Only the lines below between the ones containing "(m : outcome" and "Whatever the calls", inclusive, are to be reproduced, each exactly as it stands.

• • • •

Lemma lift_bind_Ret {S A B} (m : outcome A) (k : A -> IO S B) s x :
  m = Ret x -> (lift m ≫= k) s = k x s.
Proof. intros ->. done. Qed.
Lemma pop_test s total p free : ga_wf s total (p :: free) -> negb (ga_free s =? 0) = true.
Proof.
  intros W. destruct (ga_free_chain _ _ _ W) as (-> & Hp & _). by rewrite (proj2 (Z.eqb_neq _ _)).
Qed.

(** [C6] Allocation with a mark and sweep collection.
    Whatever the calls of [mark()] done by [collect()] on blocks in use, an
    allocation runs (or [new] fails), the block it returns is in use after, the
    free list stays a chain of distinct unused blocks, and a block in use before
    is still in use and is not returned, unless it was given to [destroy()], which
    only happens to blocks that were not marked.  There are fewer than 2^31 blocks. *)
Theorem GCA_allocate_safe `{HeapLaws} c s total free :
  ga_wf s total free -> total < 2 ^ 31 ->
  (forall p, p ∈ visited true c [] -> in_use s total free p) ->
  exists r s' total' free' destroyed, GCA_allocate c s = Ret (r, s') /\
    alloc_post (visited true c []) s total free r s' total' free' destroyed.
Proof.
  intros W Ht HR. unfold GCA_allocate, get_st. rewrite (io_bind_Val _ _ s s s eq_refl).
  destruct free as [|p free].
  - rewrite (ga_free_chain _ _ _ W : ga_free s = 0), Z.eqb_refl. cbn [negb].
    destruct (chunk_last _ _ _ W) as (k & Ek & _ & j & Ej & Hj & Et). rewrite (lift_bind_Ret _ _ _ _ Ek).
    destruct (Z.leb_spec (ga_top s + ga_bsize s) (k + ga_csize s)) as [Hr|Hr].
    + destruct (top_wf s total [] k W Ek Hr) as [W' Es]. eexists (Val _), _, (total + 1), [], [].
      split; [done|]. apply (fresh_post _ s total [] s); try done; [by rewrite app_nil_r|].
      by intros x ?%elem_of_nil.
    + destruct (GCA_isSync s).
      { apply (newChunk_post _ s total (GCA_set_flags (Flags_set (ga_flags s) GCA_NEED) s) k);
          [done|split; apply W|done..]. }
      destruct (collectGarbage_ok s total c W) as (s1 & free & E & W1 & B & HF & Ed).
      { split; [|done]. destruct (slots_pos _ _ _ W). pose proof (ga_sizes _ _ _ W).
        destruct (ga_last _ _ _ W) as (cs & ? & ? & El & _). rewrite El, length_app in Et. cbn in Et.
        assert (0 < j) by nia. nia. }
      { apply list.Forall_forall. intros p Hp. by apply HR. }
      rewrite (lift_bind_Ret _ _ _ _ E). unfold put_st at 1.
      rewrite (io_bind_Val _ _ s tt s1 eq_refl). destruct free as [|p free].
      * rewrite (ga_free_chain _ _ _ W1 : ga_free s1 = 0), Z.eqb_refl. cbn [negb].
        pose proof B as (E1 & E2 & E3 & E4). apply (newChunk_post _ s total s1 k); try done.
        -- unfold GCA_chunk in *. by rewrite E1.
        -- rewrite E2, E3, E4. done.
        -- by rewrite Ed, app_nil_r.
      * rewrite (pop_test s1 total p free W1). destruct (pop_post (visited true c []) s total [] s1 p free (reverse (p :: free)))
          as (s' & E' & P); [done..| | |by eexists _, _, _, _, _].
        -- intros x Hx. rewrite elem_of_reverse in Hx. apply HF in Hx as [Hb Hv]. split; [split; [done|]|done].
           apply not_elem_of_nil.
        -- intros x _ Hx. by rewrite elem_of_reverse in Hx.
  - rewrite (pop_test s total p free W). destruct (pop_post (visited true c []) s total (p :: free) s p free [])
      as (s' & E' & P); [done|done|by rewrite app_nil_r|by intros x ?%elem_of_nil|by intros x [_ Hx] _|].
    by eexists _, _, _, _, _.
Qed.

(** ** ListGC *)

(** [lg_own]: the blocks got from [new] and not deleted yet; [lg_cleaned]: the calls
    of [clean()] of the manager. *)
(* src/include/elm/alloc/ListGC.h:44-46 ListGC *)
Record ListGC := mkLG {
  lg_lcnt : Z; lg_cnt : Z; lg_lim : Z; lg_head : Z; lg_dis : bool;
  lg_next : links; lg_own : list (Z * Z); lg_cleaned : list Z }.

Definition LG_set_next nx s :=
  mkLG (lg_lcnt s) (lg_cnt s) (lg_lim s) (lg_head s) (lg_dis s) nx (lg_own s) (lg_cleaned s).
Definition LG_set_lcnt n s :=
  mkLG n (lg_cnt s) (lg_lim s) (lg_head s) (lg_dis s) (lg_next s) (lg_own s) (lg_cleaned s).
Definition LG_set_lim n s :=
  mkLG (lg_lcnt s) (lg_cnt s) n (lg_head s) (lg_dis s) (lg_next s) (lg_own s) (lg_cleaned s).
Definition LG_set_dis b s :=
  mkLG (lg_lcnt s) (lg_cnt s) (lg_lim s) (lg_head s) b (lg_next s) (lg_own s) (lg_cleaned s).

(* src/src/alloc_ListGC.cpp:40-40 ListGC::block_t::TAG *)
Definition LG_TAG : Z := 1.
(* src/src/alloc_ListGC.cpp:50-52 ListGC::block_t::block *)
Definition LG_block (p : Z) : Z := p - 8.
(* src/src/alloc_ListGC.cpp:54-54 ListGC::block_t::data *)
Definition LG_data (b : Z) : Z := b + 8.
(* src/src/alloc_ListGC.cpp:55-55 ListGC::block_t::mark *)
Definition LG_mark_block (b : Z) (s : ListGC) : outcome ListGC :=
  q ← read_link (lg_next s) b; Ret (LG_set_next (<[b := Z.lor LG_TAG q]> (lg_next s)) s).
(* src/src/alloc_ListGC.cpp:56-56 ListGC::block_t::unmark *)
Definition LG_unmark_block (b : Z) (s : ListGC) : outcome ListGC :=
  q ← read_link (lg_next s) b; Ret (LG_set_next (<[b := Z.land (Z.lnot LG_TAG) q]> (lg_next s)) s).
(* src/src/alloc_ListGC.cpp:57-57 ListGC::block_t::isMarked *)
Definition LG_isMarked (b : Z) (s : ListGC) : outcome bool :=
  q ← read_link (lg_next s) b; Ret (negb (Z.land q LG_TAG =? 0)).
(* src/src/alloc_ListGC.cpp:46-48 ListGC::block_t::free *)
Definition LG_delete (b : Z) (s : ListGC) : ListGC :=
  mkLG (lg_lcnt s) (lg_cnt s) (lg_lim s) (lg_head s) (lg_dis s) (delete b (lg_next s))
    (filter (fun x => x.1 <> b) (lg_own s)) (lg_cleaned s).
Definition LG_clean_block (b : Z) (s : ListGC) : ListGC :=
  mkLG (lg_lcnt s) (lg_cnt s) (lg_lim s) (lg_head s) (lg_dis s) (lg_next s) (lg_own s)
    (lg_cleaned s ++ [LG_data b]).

• • • •

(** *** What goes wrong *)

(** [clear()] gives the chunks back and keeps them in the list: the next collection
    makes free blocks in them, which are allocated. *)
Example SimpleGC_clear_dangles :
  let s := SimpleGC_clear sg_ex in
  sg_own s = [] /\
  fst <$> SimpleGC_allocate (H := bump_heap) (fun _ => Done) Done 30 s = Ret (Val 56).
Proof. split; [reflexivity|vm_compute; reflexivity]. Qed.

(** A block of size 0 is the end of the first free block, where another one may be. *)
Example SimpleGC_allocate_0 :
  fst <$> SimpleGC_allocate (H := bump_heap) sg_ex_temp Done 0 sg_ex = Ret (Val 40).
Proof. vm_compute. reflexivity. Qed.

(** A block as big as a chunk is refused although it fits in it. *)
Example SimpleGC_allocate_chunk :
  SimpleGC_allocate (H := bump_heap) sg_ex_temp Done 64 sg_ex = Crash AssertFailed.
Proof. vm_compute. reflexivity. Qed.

• • • •

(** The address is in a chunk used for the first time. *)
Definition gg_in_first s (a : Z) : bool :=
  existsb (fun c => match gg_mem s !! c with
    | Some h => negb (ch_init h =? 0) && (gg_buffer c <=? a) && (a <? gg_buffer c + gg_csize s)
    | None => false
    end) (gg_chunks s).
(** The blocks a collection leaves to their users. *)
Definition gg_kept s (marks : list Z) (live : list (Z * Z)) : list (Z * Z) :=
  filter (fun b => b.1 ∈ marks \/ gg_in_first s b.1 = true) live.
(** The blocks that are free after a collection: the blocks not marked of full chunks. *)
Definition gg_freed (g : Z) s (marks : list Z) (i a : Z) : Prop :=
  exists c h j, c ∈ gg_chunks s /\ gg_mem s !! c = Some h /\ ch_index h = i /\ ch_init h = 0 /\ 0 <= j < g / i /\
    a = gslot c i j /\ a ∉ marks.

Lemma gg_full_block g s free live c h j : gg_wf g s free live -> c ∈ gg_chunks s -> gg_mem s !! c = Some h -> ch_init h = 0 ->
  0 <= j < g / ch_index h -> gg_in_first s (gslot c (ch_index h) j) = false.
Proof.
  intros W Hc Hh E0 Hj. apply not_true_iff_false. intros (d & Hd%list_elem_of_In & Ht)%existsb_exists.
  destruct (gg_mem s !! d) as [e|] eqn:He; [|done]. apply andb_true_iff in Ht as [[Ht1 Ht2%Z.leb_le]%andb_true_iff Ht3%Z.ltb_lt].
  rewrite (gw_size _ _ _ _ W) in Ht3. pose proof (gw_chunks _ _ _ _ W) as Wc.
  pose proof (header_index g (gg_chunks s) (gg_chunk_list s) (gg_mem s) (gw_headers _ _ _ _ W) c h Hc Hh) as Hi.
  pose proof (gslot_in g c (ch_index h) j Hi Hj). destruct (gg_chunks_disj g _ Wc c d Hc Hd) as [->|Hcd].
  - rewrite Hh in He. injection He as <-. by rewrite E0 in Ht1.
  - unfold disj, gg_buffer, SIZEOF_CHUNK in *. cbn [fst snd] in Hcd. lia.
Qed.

• • • •

PROBLEM SOLUTION
Lemma lift_bind_Ret {S A B} (m : outcome A) (k : A -> IO S B) s x :
  m = Ret x -> (lift m ≫= k) s = k x s.
Proof. intros ->. done. Qed.
Lemma pop_test s total p free : ga_wf s total (p :: free) -> negb (ga_free s =? 0) = true.
Proof.
  intros W. destruct (ga_free_chain _ _ _ W) as (-> & Hp & _). by rewrite (proj2 (Z.eqb_neq _ _)).
Qed.

(** [C6] Allocation with a mark and sweep collection.
    Whatever the calls of [mark()] done by [collect()] on blocks in use, an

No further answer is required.